:: WORK TASK ::
Of all the lines in the entries below, give again exactly those starting at the line containing "address_details : field;" and ending at the line containing "tables : Tables;", both ends included, and no others.

◇ ◇ ◇ ◇

(** The attributes of a [MazeGame] that carry game state (the pygame
    surface, clock and fonts are left out). *)
Record MazeGame := mkMazeGame {
  current_stage : Z;
  total_stages : Z;
  stage_data : option StageData;
  maze : Maze;
  player_x : Z;
  player_y : Z;
  end_x : Z;
  end_y : Z;
  game_state : GameState;
  running : bool;
  stage_start_time : float;
  stage_moves : Z;
  total_moves : Z;
  game_start_time : float;
  continue_button : option Rect
}.

(** Attribute assignment, [self.f = v]. *)
Definition set_current_stage (v : Z) (g : MazeGame) : MazeGame :=
  let 'mkMazeGame _ b c d e f h i j k l m n o p := g in
  mkMazeGame v b c d e f h i j k l m n o p.
Definition set_stage_data (v : option StageData) (g : MazeGame) : MazeGame :=
  let 'mkMazeGame a b _ d e f h i j k l m n o p := g in
  mkMazeGame a b v d e f h i j k l m n o p.
Definition set_maze (v : Maze) (g : MazeGame) : MazeGame :=
  let 'mkMazeGame a b c _ e f h i j k l m n o p := g in
  mkMazeGame a b c v e f h i j k l m n o p.
Definition set_player_x (v : Z) (g : MazeGame) : MazeGame :=
  let 'mkMazeGame a b c d _ f h i j k l m n o p := g in
  mkMazeGame a b c d v f h i j k l m n o p.
Definition set_player_y (v : Z) (g : MazeGame) : MazeGame :=
  let 'mkMazeGame a b c d e _ h i j k l m n o p := g in
  mkMazeGame a b c d e v h i j k l m n o p.
Definition set_end_x (v : Z) (g : MazeGame) : MazeGame :=
  let 'mkMazeGame a b c d e f _ i j k l m n o p := g in
  mkMazeGame a b c d e f v i j k l m n o p.
Definition set_end_y (v : Z) (g : MazeGame) : MazeGame :=
  let 'mkMazeGame a b c d e f h _ j k l m n o p := g in
  mkMazeGame a b c d e f h v j k l m n o p.
Definition set_game_state (v : GameState) (g : MazeGame) : MazeGame :=
  let 'mkMazeGame a b c d e f h i _ k l m n o p := g in
  mkMazeGame a b c d e f h i v k l m n o p.
Definition set_running (v : bool) (g : MazeGame) : MazeGame :=
  let 'mkMazeGame a b c d e f h i j _ l m n o p := g in
  mkMazeGame a b c d e f h i j v l m n o p.
Definition set_stage_start_time (v : float) (g : MazeGame) : MazeGame :=
  let 'mkMazeGame a b c d e f h i j k _ m n o p := g in
  mkMazeGame a b c d e f h i j k v m n o p.
Definition set_stage_moves (v : Z) (g : MazeGame) : MazeGame :=
  let 'mkMazeGame a b c d e f h i j k l _ n o p := g in
  mkMazeGame a b c d e f h i j k l v n o p.
Definition set_total_moves (v : Z) (g : MazeGame) : MazeGame :=
  let 'mkMazeGame a b c d e f h i j k l m _ o p := g in
  mkMazeGame a b c d e f h i j k l m v o p.
Definition set_game_start_time (v : float) (g : MazeGame) : MazeGame :=
  let 'mkMazeGame a b c d e f h i j k l m n _ p := g in
  mkMazeGame a b c d e f h i j k l m n v p.
Definition set_continue_button (v : option Rect) (g : MazeGame) : MazeGame :=
  let 'mkMazeGame a b c d e f h i j k l m n o _ := g in
  mkMazeGame a b c d e f h i j k l m n o v.

(** [MazeGame.__init__] *)
Definition new_game : MazeGame := {|
  current_stage := 1;
  total_stages := 10;
  stage_data := None;
  maze := [];
  player_x := 0;
  player_y := 0;
  end_x := 0;
  end_y := 0;
  game_state := STATE_PLAYING;
  running := true;
  stage_start_time := 0%float;
  stage_moves := 0;
  total_moves := 0;
  game_start_time := 0%float;
  continue_button := None
|}.

(* ================================================================== *)
(** ** The world outside the game object *)

(** A call the game makes on its [AnalyticsHandler]. *)
Inductive Telemetry :=
| game_start
| level_complete (stage_number : Z) (time_taken : float) (moves_count : Z)
| game_complete (total_time : float) (total_moves : Z).

(** What the game cannot decide: the readings of [time.time()], the answers
    of the level API (the [n]-th request may fail whatever the stage), whether
    the analytics queue is configured and whether SQS accepts the [n]-th
    message.  [ticks], [fetches] and [sqs_calls] count the readings, requests
    and messages so far, and [emitted] is the trace of telemetry calls. *)
Record Env := mkEnv {
  SCREEN_WIDTH : Z;
  SCREEN_HEIGHT : Z;
  clock : nat -> float;
  ticks : nat;
  level_api : nat -> Z -> option StageData;
  fetches : nat;
  queue_url : bool;
  sqs_accepts : nat -> bool;
  sqs_calls : nat;
  emitted : list Telemetry
}.
(** * teeny: a shallow embedding of the static-site build pipeline (cli.js)

    The development follows the JavaScript source function by function:
    [processPage], [blogIndex], [processDirectory] of [cli.js], and the
    comment-thread rendering of the later variant of [blogIndex].

    - JavaScript values that front matter can hold are [jsval].
    - A parsed HTML document is a forest of [node]s with an optional doctype;
      a DOM node is addressed by its path from the document.
    - Effects (the collected-page array [blogPages], files written, console
      output) are threaded through the monad [M], whose results distinguish
      normal return, a thrown exception, [process.exit] and divergence. *)

From Stdlib Require Import ZArith String Ascii List Lia Permutation Sorted.
From stdpp Require Import base gmap strings list.

Set Warnings "-register-all".
Open Scope Z_scope.

(** ** JavaScript values *)

Inductive jsval :=
  | JUndefined
  | JNum (n : Z)
  | JStr (s : string).

Global Instance jsval_eq_dec : EqDecision jsval.
Proof. solve_decision. Defined.

(** Truthiness, as tested by [if (frontmatter.date)] and the like. *)
Definition truthy (v : jsval) : bool :=
  match v with
  | JUndefined => false
  | JNum n => negb (n =? 0)
  | JStr s => negb (String.eqb s "")
  end.

Definition digit_char (d : Z) : ascii :=
  ascii_of_nat (48 + Z.to_nat d).

(** Decimal digits of a non-negative integer, most significant first.  The
    fuel bounds the number of digits; [Z_to_string] supplies enough. *)
Fixpoint dec (fuel : nat) (n : Z) : string :=
  match fuel with
  | O => ""
  | S f =>
      if n <? 10 then String (digit_char n) ""
      else dec f (n / 10) +:+ String (digit_char (n mod 10)) ""
  end.

Definition Z_to_string (n : Z) : string :=
  if n <? 0 then "-" +:+ dec (S (Z.to_nat (Z.log2 (- n)))) (- n)
  else dec (S (Z.to_nat (Z.log2 n))) n.

(** [v.toString()] and the coercion in template literals. *)
Definition toString (v : jsval) : string :=
  match v with
  | JUndefined => "undefined"
  | JNum n => Z_to_string n
  | JStr s => s
  end.
(** * Customer / address service (server/index.js): a shallow embedding

    The Express handlers of [server/index.js] are embedded as functions in a
    small state-and-exception monad over a [World] that holds the relational
    store, the transaction of the dedicated client, the number of clients
    leased from the pool and a schedule of store failures.  SQL statements
    are given their relational meaning on lists of rows.  The handlers
    embedded are the PostgreSQL ones that the file runs; the MySQL variant
    it keeps in comments is not. *)

From Stdlib Require Import ZArith String Ascii Lia.
From stdpp Require Import base decidable option list sorting strings.

Local Open Scope string_scope.
Local Open Scope Z_scope.

(** ** Rows of the two tables *)

Record Customer := mkCustomer {
  c_id : Z;
  c_first_name : string;
  c_last_name : string;
  c_phone_number : string
}.

Record Address := mkAddress {
  a_id : Z;
  a_customer_id : Z;
  a_address_details : string;
  a_city : string;
  a_state : string;
  a_pin_code : string
}.

Record Tables := mkTables {
  customers : list Customer;
  addresses : list Address
}.

#[global] Instance Customer_eq_dec : EqDecision Customer.
Proof. solve_decision. Defined.
#[global] Instance Address_eq_dec : EqDecision Address.
Proof. solve_decision. Defined.
#[global] Instance Tables_eq_dec : EqDecision Tables.
Proof. solve_decision. Defined.

(** ** JavaScript values read from [req.body] and [req.query]

    A field of the JSON body is absent ([undefined] or [null]) or a string;
    [customer_id] of [POST /api/addresses] is absent or a number.  The path
    parameter [req.params.id] is the integer the store reads it as. *)

Definition field := option string.

(** [!!x] for a string-or-absent value: the empty string is falsy. *)
Definition truthy (x : field) : bool :=
  match x with
  | Some s => negb (String.eqb s EmptyString)
  | None => false
  end.

(** [!!x] for a number-or-absent value: [0] is falsy. *)
Definition truthy_num (x : option Z) : bool :=
  match x with
  | Some n => negb (n =? 0)
  | None => false
  end.

(** The string a truthy field holds, as it is passed as a query parameter. *)
Definition text (x : field) : string := default EmptyString x.

Definition is_digit (c : ascii) : bool :=
  ((48 <=? nat_of_ascii c) && (nat_of_ascii c <=? 57))%nat.

Fixpoint all_digits (s : string) : bool :=
  match s with
  | EmptyString => true
  | String c s' => is_digit c && all_digits s'
  end.

(** [/^\d{n}$/.test(x)]: exactly [n] ASCII digits and nothing else.  An
    absent value is converted to the string "undefined" or "null", which
    does not match. *)
Definition test_digits (n : nat) (x : field) : bool :=
  match x with
  | Some s => all_digits s && (String.length s =? n)%nat
  | None => false
  end.

Record Body := mkBody {
  customer_id : option Z;
  first_name : field;
  last_name : field;
  phone_number : field;
  address_details : field;
  city : field;
  state : field;
  pin_code : field
}.

(** ** Responses *)

(** The rows of a list or search response. *)
Record CustomerView := mkView {
  v_id : Z;
  v_first_name : string;
  v_last_name : string;
  v_phone_number : string;
  v_address_count : option Z;
  v_addresses : list Address
}.

Inductive Json :=
  | JError (error : string) (field_name : option string)
  | JMessage (message : string)
  | JCreated (message : string) (customerId : Z)
  | JAddress (address : option Address)
  | JAddressAdded (message : string) (addressId : Z)
  | JCustomer (data : Customer) (nested : list Address)
  | JAddresses (data : list Address)
  | JData (data : list CustomerView)
  | JCount (count : Z).

Record Response := mkResponse { status : Z; json : Json }.

(** [res.status(n).json(b)] and [res.json(b)]. *)
Definition res_status_json (n : Z) (b : Json) : Response := mkResponse n b.
Definition res_json (b : Json) : Response := mkResponse 200 b.

(** ** The world a handler runs in *)

Record World := mkWorld {
  tables : Tables;                (* committed rows *)
  session : option Tables;        (* rows seen inside the client's open transaction *)
  customers_id_seq : Z;           (* next generated customers.id *)
  addresses_id_seq : Z;           (* next generated addresses.id *)
  leased : Z;                     (* clients taken from the pool and not released *)
  faults : list (option string)   (* outcome of the coming store calls: [Some m] fails with message [m] *)
}.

◇ ◇ ◇ ◇

:: EXERCISE ANSWER ::
  address_details : field;
  city : field;
  state : field;
  pin_code : field
}.

(** ** Responses *)

(** The rows of a list or search response. *)
Record CustomerView := mkView {
  v_id : Z;
  v_first_name : string;
  v_last_name : string;
  v_phone_number : string;
  v_address_count : option Z;
  v_addresses : list Address
}.

Inductive Json :=
  | JError (error : string) (field_name : option string)
  | JMessage (message : string)
  | JCreated (message : string) (customerId : Z)
  | JAddress (address : option Address)
  | JAddressAdded (message : string) (addressId : Z)
  | JCustomer (data : Customer) (nested : list Address)
  | JAddresses (data : list Address)
  | JData (data : list CustomerView)
  | JCount (count : Z).

Record Response := mkResponse { status : Z; json : Json }.

(** [res.status(n).json(b)] and [res.json(b)]. *)
Definition res_status_json (n : Z) (b : Json) : Response := mkResponse n b.
Definition res_json (b : Json) : Response := mkResponse 200 b.

(** ** The world a handler runs in *)

Record World := mkWorld {
  tables : Tables;                (* committed rows *)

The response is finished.